(Data section Opens)

(** X12.  [scrape_product_details] gives [None] only when [urljoin] raises
    on the link of the container, or when [int] refuses the run of digits
    of the review count; a container without a link whose review count
    has at most 640 digits always gives a record. *)
Theorem details_lost_only_to_urljoin (c : container) :
  (scrape_product_details urljoin c = None <->
   (exists link e,
      tag_or (select_one c link_selector) (select_one c link_selector_dp)
        = Some link /\
      urljoin base_url (get link "href" []) = Raise e) \/
   Text.int_accepts (review_digits c) = false) /\
  (select_one c link_selector = None ->
   select_one c link_selector_dp = None ->
   (List.length (review_digits c) <= 640)%nat ->
   scrape_product_details urljoin c <> None).
Proof.
  split; [apply DetailFacts.details_none_iff|].
  intros A B L H. apply DetailFacts.details_none_iff in H.
  destruct H as [(link & e & H & _)|H].
  - rewrite A, B in H. discriminate.
  - rewrite (TextFacts.int_accepts_short _ L) in H. discriminate.
Qed.

(** X13.  The name of a record is the cleaned text of the first name
    selector that matches, so it is tidy; it is empty exactly when no
    name selector matches or that text is blank. *)
Theorem name_from_first_title (c : container) (pd : product_data) :
  scrape_product_details urljoin c = Some pd ->
  Product_Name pd =
    match hd_error (Spec.candidates c name_selectors) with
    | Some e => clean_text (get_text e)
    | None => []
    end /\
  tidy (Product_Name pd) = true /\
  (Product_Name pd = [] <->
   match hd_error (Spec.candidates c name_selectors) with
   | Some e => Text.all Text.isspace (get_text e) = true
   | None => True
   end).
Proof.
  intros H. apply DetailFacts.details_ok in H.
  apply DetailFacts.product_details_fields in H.
  destruct H as (N & _). rewrite FieldFacts.first_selected_hd in N.
  rewrite N. split; [reflexivity|].
  destruct (hd_error (Spec.candidates c name_selectors)) as [e|].
  - split; [apply CleanFacts.clean_tidy|].
    apply CleanFacts.clean_empty_iff.
  - split; [reflexivity|tauto].
Qed.
Lemma keeps_try_finally :
  forall A (body : M A) (fin : M unit),
    keeps R body -> keeps R fin -> keeps R (try_finally body fin).
Proof.
  intros A body fin Hb Hf w. unfold try_finally.
  specialize (Hb w). destruct (body w) as [a w1|e w1|w1|]; try exact Hb.
  - pose proof (keeps_bind _ _ fin (fun _ => ret a) Hf
                  (fun _ => keeps_ret _ a) w1) as H.
    destruct (bind fin (fun _ => ret a) w1); try exact I;
      eapply R_trans; eassumption.
  - pose proof (keeps_bind _ _ fin (fun _ => @raise A e) Hf
                  (fun _ => keeps_raise A e) w1) as H.
    destruct (bind fin (fun _ => raise e) w1); try exact I;
      eapply R_trans; eassumption.
Qed.

Create HintDb kept.

#[local] Hint Resolve keeps_ret keeps_raise keeps_or_raise keeps_now
  keeps_in_waiting keeps_blocked keeps_readline R_sleep R_reset R_write
  R_read R_recv R_sendall R_sendall_room R_setblocking : kept.

Ltac kept_steps :=
  repeat (first
    [ solve [auto with kept]
    | progress intros
    | progress cbv beta
    | match goal with
      | |- keeps _ (bind _ _) => apply keeps_bind
      | |- keeps _ (fun w => loop (rx_fuel w) _ _ w) => apply keeps_rx_loop
      | |- keeps _ (loop _ _ _) => apply keeps_loop
      | |- keeps _ (if ?b then _ else _) => destruct b
      | |- keeps _ (match ?x with _ => _ end) => destruct x
      | |- keeps _ (let _ := _ in _) => cbv zeta
      end ]).

Lemma keeps_wait_for_rdy : keeps R _wait_for_rdy.
Proof. unfold _wait_for_rdy. kept_steps. unfold wait_for_rdy_turn. kept_steps. Qed.

Lemma keeps_send_at : forall cmd timeout, keeps R (_send_at cmd timeout).
Proof.
  intros. unfold _send_at, encode_or_raise. kept_steps.
  unfold send_at_turn. kept_steps.
Qed.

Lemma keeps_open_poll : forall m, keeps R (open_poll m).
Proof. intros. unfold open_poll. kept_steps. unfold open_poll_turn. kept_steps. Qed.

#[local] Hint Resolve keeps_wait_for_rdy keeps_send_at keeps_open_poll : kept.

Lemma keeps_open_tcp_direct_push :
  forall m host port, keeps R (open_tcp_direct_push m host port).
Proof. intros. unfold open_tcp_direct_push. kept_steps. Qed.
(** X15: while no closure is active and at least one day is not marked
    closed, the closure-aware script gives the structured data of the
    earlier script, as an object and as JSON text; when every day is marked
    closed the earlier script gives an empty list of rules, where the later
    one has no such property. *)
Theorem structured_data_as_in_previous_version
    (bd : BusinessData) (now : Z) (options : Options) :
  (forall h : DaySchedule,
     getActiveTemporaryClosure bd now = None ->
     In h (hours bd) -> closed h = false ->
     generateStructuredData bd now options
       = Previous.generateStructuredData bd options /\
     generateStructuredDataJSON bd now options
       = Previous.generateStructuredDataJSON bd options) /\
  (Forall (fun h => closed h = true) (hours bd) ->
   sd_openingHoursSpecification (Previous.generateStructuredData bd options)
     = Some [] /\
   sd_openingHoursSpecification (generateStructuredData bd now options)
     = None).
Proof.
  split.
  - intros h Ha Hin Hc.
    pose proof (generateStructuredData_as_before bd now options h Ha Hin Hc)
      as E.
    split; [exact E|].
    unfold generateStructuredDataJSON, Previous.generateStructuredDataJSON.
    now rewrite E.
  - intros Hall. split.
    + unfold Previous.generateStructuredData. cbn [sd_openingHoursSpecification].
      unfold hoursBySlot. now rewrite hoursBySlot_all_closed.
    + unfold generateStructuredData. cbn [sd_openingHoursSpecification].
      now rewrite (openingHours_all_closed bd now Hall).
Qed.

Lemma structured_data_as_in_previous_version_witness :
  generateStructuredData businessData 0 no_options
    = Previous.generateStructuredData businessData no_options /\
  generateStructuredDataJSON businessData 0 no_options
    = Previous.generateStructuredDataJSON businessData no_options.
Proof.
  apply (proj1 (structured_data_as_in_previous_version businessData 0
                  no_options)
           {| day := js "Saturday"; open := Str (js "09:00");
              close := Str (js "17:00"); closed := false |}).
  - reflexivity.
  - cbn. tauto.
  - reflexivity.
Defined.

Lemma trimRight_line_feed (y : str) :
  Previous.trimRight (y ++ [62%N] ++ [10%N]) = y ++ [62%N].
Proof.
  unfold Previous.trimRight. rewrite !rev_app_distr. cbn [rev app].
  cbn [drop_spaces]. change (is_space 10) with true.
  change (is_space 62) with false. cbv iota.
  cbn [rev]. now rewrite rev_involutive.
Qed.

Lemma previous_row (h : DaySchedule) :
  Previous.hours_row h = indented_row h ++ [10%N].
Proof.
  unfold Previous.hours_row, indented_row, hours_row.
  rewrite <- !app_assoc. reflexivity.
Qed.

Lemma indented_row_end (h : DaySchedule) :
  exists y, indented_row h = y ++ [62%N].
Proof.
  unfold indented_row, hours_row.
  change (js "</td></tr>") with (js "</td></tr" ++ [62%N]).
  eexists. rewrite !app_assoc. reflexivity.
Qed.

Lemma previous_rows_joined (h : DaySchedule) (hs : list DaySchedule) :
  List.concat (map Previous.hours_row (h :: hs))
    = join [10%N] (map indented_row (h :: hs)) ++ [10%N] /\
  exists y, join [10%N] (map indented_row (h :: hs)) = y ++ [62%N].
Proof.
  revert h. induction hs as [|h' hs IH]; intros h.
  - cbn [map List.concat join]. rewrite app_nil_r. split.
    + apply previous_row.
    + apply indented_row_end.
  - destruct (IH h') as [E [y Hy]]. cbn [map] in *. rewrite join_cons.
    split.
    + cbn [List.concat] in *. rewrite E, previous_row.
      now rewrite <- !app_assoc.
    + rewrite Hy. eexists. rewrite !app_assoc. reflexivity.
Qed.

(** X16: the earlier script writes the rows of the hours table that the
    later script writes, each after twenty spaces and on a line of its own:
    the rows are separated by line feeds, and [trimRight] takes away the
    line feed after the last row and nothing else. *)
Theorem previous_table_is_the_rows_on_lines (bd : BusinessData) :
  Previous.generateHoursTableHTML bd =
  join [10%N] (map indented_row (hours bd)).
Proof.
  unfold Previous.generateHoursTableHTML.
  rewrite (fold_left_app_rows Previous.hours_row (hours bd) []).
  cbn [app]. destruct (hours bd) as [|h hs]; [reflexivity|].
  destruct (previous_rows_joined h hs) as [E [y Hy]].
  rewrite E, Hy, <- app_assoc. apply trimRight_line_feed.
Qed.

Lemma app_assoc_5 {A : Type} (a b c d e r : list A) :
  (a ++ b ++ c ++ d ++ e) ++ r = a ++ b ++ c ++ d ++ e ++ r.
Proof. now rewrite <- !app_assoc. Qed.

(** X17: every document in which the earlier script finds the anchor of
    the hours table, a table between the two sentinels, is a document in
    which the later script finds it. *)
Theorem previous_hours_anchor_is_still_found (c : str) :
  test Previous.hoursTableRegex c = true -> test hoursTableRegex c = true.
Proof.
  unfold test at 1.
  destruct (exec Previous.hoursTableRegex c) as [[[[pre g1] g3] post]|] eqn:E;
    [intros _|discriminate].
  destruct (exec_Some _ _ _ _ _ _ E) as [t [-> Ht]].
  destruct (match_here_matches _ _ _ _ _ Ht) as [old [-> [H1 [_ H3]]]].
  clear E Ht.
  cbn [Previous.hoursTableRegex start_group end_group] in H1, H3.
  take_apart.
  change (js "<!-- AUTO-UPDATE: Business hours table -->")
    with (sentinel HoursTable).
  rewrite !app_nil_r, <- !app_assoc.
  match goal with
  | |- test _ (?p ++ _ ++ ?x ++ ?T ++ ?o ++ ?T' ++ ?x' ++ _ ++ ?q) = true =>
      exact (eq_trans
               (f_equal (test hoursTableRegex)
                  (f_equal (app p)
                     (f_equal (app (sentinel HoursTable))
                        (eq_sym (app_assoc_5 x T o T' x'
                                   (END_AUTO_UPDATE ++ q))))))
               (hours_anchor_found p (x ++ T ++ o ++ T' ++ x') q))
  end.
Qed.

Lemma previous_hours_anchor_is_still_found_witness :
  test hoursTableRegex
    (js "<!-- AUTO-UPDATE: Business hours table --><table class=`business-hours-table`><tr></tr></table><!-- END AUTO-UPDATE -->")
  = true.
Proof.
  apply previous_hours_anchor_is_still_found. vm_compute. reflexivity.
Defined.

(** X18: on a page whose path does not contain "contact.html" the two
    scripts make the same document, while no closure is active and at
    least one day is not marked closed. *)
Theorem other_pages_patched_as_before
    (bd : BusinessData) (now : Z) (filePath content : str)
    (h : DaySchedule) :
  includes filePath (js "contact.html") = false ->
  getActiveTemporaryClosure bd now = None ->
  In h (hours bd) -> closed h = false ->
  update_content bd now filePath content
  = Previous.update_content bd filePath content.
Proof.
  intros Hp Ha Hin Hc.
  unfold update_content, Previous.update_content. rewrite Hp.
  unfold structuredDataFragment, Previous.structuredDataFragment,
    generateStructuredDataJSON, Previous.generateStructuredDataJSON.
  now rewrite (generateStructuredData_as_before bd now no_options h Ha Hin Hc).
Qed.

Lemma other_pages_patched_as_before_witness :
  update_content businessData 0 (js "public/index.html") currentBrandPage
  = Previous.update_content businessData (js "public/index.html")
      currentBrandPage.
Proof.
  apply (other_pages_patched_as_before businessData 0
           (js "public/index.html") currentBrandPage
           {| day := js "Saturday"; open := Str (js "09:00");
              close := Str (js "17:00"); closed := false |}).
  - reflexivity.
  - reflexivity.
  - cbn. tauto.
  - reflexivity.
Defined.

(** ** format-html.js *)

Lemma format_step_line (beautify : str -> option str) (publicDir : str)
    (w : World) (log : list FormatHtml.line) (count : Z) (fileName : str) :
  exists w',
    FormatHtml.main_step beautify publicDir (w, log, count) fileName =
      (w', log ++ [format_line beautify publicDir w fileName],
       count + (if is_formatted (format_line beautify publicDir w fileName)
                then 1 else 0)) /\
    (forall q,
       files w' q =
       if str_eqb q (path_join publicDir fileName)
       then option_map (formatted_or_kept beautify) (files w q)
       else files w q).
Proof.
  unfold FormatHtml.main_step, FormatHtml.formatHTMLFile, format_line,
    existsSync, formatted_or_kept.
  set (p := path_join publicDir fileName).
  destruct (files w p) as [content|] eqn:F.
  - destruct (beautify content) as [formatted|] eqn:B; cbn [is_formatted].
    + eexists. split; [reflexivity|]. intros q. cbn [files writeFileSync].
      destruct (str_eqb q p) eqn:E; [|reflexivity].
      apply str_eqb_eq in E. subst q. rewrite F. cbn [option_map].
      now rewrite B.
    + eexists. rewrite Z.add_0_r. split; [reflexivity|]. intros q.
      destruct (str_eqb q p) eqn:E; [|reflexivity].
      apply str_eqb_eq in E. subst q. rewrite F. cbn [option_map].
      now rewrite B.
  - eexists. rewrite Z.add_0_r. split; [reflexivity|]. intros q.
    destruct (str_eqb q p) eqn:E; [|reflexivity].
    apply str_eqb_eq in E. subst q. now rewrite F.
Qed.

Lemma format_line_same_file (beautify : str -> option str)
    (publicDir : str) (w w' : World) (fileName : str) :
  files w' (path_join publicDir fileName)
    = files w (path_join publicDir fileName) ->
  format_line beautify publicDir w' fileName
  = format_line beautify publicDir w fileName.
Proof. unfold format_line. now intros ->. Qed.

Lemma format_fold (beautify : str -> option str) (publicDir : str)
    (l : list str) :
  NoDup (map (path_join publicDir) l) ->
  forall (w : World) (log : list FormatHtml.line) (count : Z),
  exists w',
    fold_left (FormatHtml.main_step beautify publicDir) l (w, log, count) =
      (w', log ++ map (format_line beautify publicDir w) l,
       count + Z.of_nat (List.length
                 (filter is_formatted
                    (map (format_line beautify publicDir w) l)))) /\
    (forall q,
       files w' q =
       if existsb (fun n => str_eqb q (path_join publicDir n)) l
       then option_map (formatted_or_kept beautify) (files w q)
       else files w q).
Proof.
  induction l as [|n l IH]; intros Hnd w log count.
  - exists w. cbn. rewrite app_nil_r, Z.add_0_r. auto.
  - cbn [map] in Hnd. apply NoDup_cons_iff in Hnd. destruct Hnd as [Hn Hnd].
    destruct (format_step_line beautify publicDir w log count n)
      as [w1 [E1 F1]].
    cbn [fold_left]. rewrite E1.
    destruct (IH Hnd w1 (log ++ [format_line beautify publicDir w n])
                (count + (if is_formatted (format_line beautify publicDir w n)
                          then 1 else 0)))
      as [w' [E F]].
    assert (L : map (format_line beautify publicDir w1) l
                = map (format_line beautify publicDir w) l).
    { apply map_ext_in. intros n' Hn'. apply format_line_same_file.
      rewrite F1.
      destruct (str_eqb (path_join publicDir n') (path_join publicDir n))
        eqn:Eq; [|reflexivity].
      apply str_eqb_eq in Eq. exfalso. apply Hn. rewrite <- Eq.
      now apply in_map. }
    rewrite L in E. exists w'. split.
    + rewrite E. cbn [map filter]. rewrite <- app_assoc. cbn [app].
      f_equal. destruct (is_formatted (format_line beautify publicDir w n));
        cbn [List.length]; lia.
    + intros q. rewrite F, F1. cbn [existsb].
      destruct (str_eqb q (path_join publicDir n)) eqn:Eq; cbn [orb].
      * rewrite existsb_path_false; [reflexivity|].
        apply str_eqb_eq in Eq. now subst q.
      * reflexivity.
Qed.

(** X19: whatever the formatter does, the formatting run prints one line
    for each of the four pages; it replaces the content of each page that
    exists by its formatted content and leaves a page on which the formatter
    throws as it was; it creates no page and changes no other file; and the
    count printed at the end is the number of pages formatted. *)
Theorem format_run_formats_each_page_on_its_own
    (beautify : str -> option str) (publicDir : str) (w : World) :
  let result := FormatHtml.main beautify publicDir w in
  snd (fst result) = map (format_line beautify publicDir w) htmlFileNames /\
  snd result
    = Z.of_nat (List.length (filter is_formatted (snd (fst result)))) /\
  forall q : str,
    files (fst (fst result)) q =
    if listed publicDir q
    then option_map (formatted_or_kept beautify) (files w q)
    else files w q.
Proof.
  unfold FormatHtml.main, listed.
  destruct (format_fold beautify publicDir htmlFileNames
              (htmlFiles_NoDup publicDir) w [] 0) as [w' [E F]].
  cbv zeta. rewrite E. cbn [fst snd app]. auto.
Qed.

(** ** Times and closures off the beaten track *)

Lemma split_time_no_colon (s : str) :
  ~ In 58%N s -> split_time s = (s, Undefined).
Proof.
  intros H. unfold split_time. now rewrite split_on_no_sep.
Qed.

(** X20: [formatTime12Hour] gives a text for every input that is not
    empty, also when the input is no time: a text without ":" gets the
    minutes "undefined", and an hour that is not a number is shown as 12
    am. *)
Theorem formatTime12Hour_garbled_input :
  (forall s : str,
     s <> [] -> ~ In 58%N s ->
     formatTime12Hour (Str s) =
     Some (show_Z (hour12_of (parseInt10 s)) ++ js ":undefined "
           ++ ampm_of (parseInt10 s))) /\
  (forall hh mm : str,
     ~ In 58%N hh -> ~ In 58%N mm -> parseInt10 hh = None ->
     formatTime12Hour (Str (hh ++ js ":" ++ mm)) =
     Some (js "12:" ++ mm ++ js " am")).
Proof.
  split.
  - intros s Hne Hs. unfold formatTime12Hour.
    destruct s as [|c s]; [congruence|]. cbn [truthy negb to_string].
    rewrite (split_time_no_colon _ Hs). reflexivity.
  - intros hh mm Hh Hm Hp. unfold formatTime12Hour.
    rewrite truthy_app_colon. cbn [negb].
    change (to_string (Str (hh ++ js ":" ++ mm))) with (hh ++ js ":" ++ mm).
    rewrite split_time_hm by assumption. rewrite Hp. reflexivity.
Qed.

Lemma formatTime12Hour_garbled_input_witness :
  formatTime12Hour (Str (js "9")) =
    Some (show_Z (hour12_of (parseInt10 (js "9"))) ++ js ":undefined "
          ++ ampm_of (parseInt10 (js "9"))) /\
  formatTime12Hour (Str (js "noon" ++ js ":" ++ js "00")) =
    Some (js "12:" ++ js "00" ++ js " am").
Proof.
  split.
  - apply (proj1 formatTime12Hour_garbled_input (js "9")).
    + discriminate.
    + vm_compute. intuition discriminate.
  - apply (proj2 formatTime12Hour_garbled_input (js "noon") (js "00")).
    + vm_compute. intuition discriminate.
    + vm_compute. intuition discriminate.
    + reflexivity.
Defined.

(Data section Closes)

● Problem statement
Copy out, from the material above, each line in which the string "negb" is found.

● Solution for this problem
    destruct s as [|c s]; [congruence|]. cbn [truthy negb to_string].
    rewrite truthy_app_colon. cbn [negb].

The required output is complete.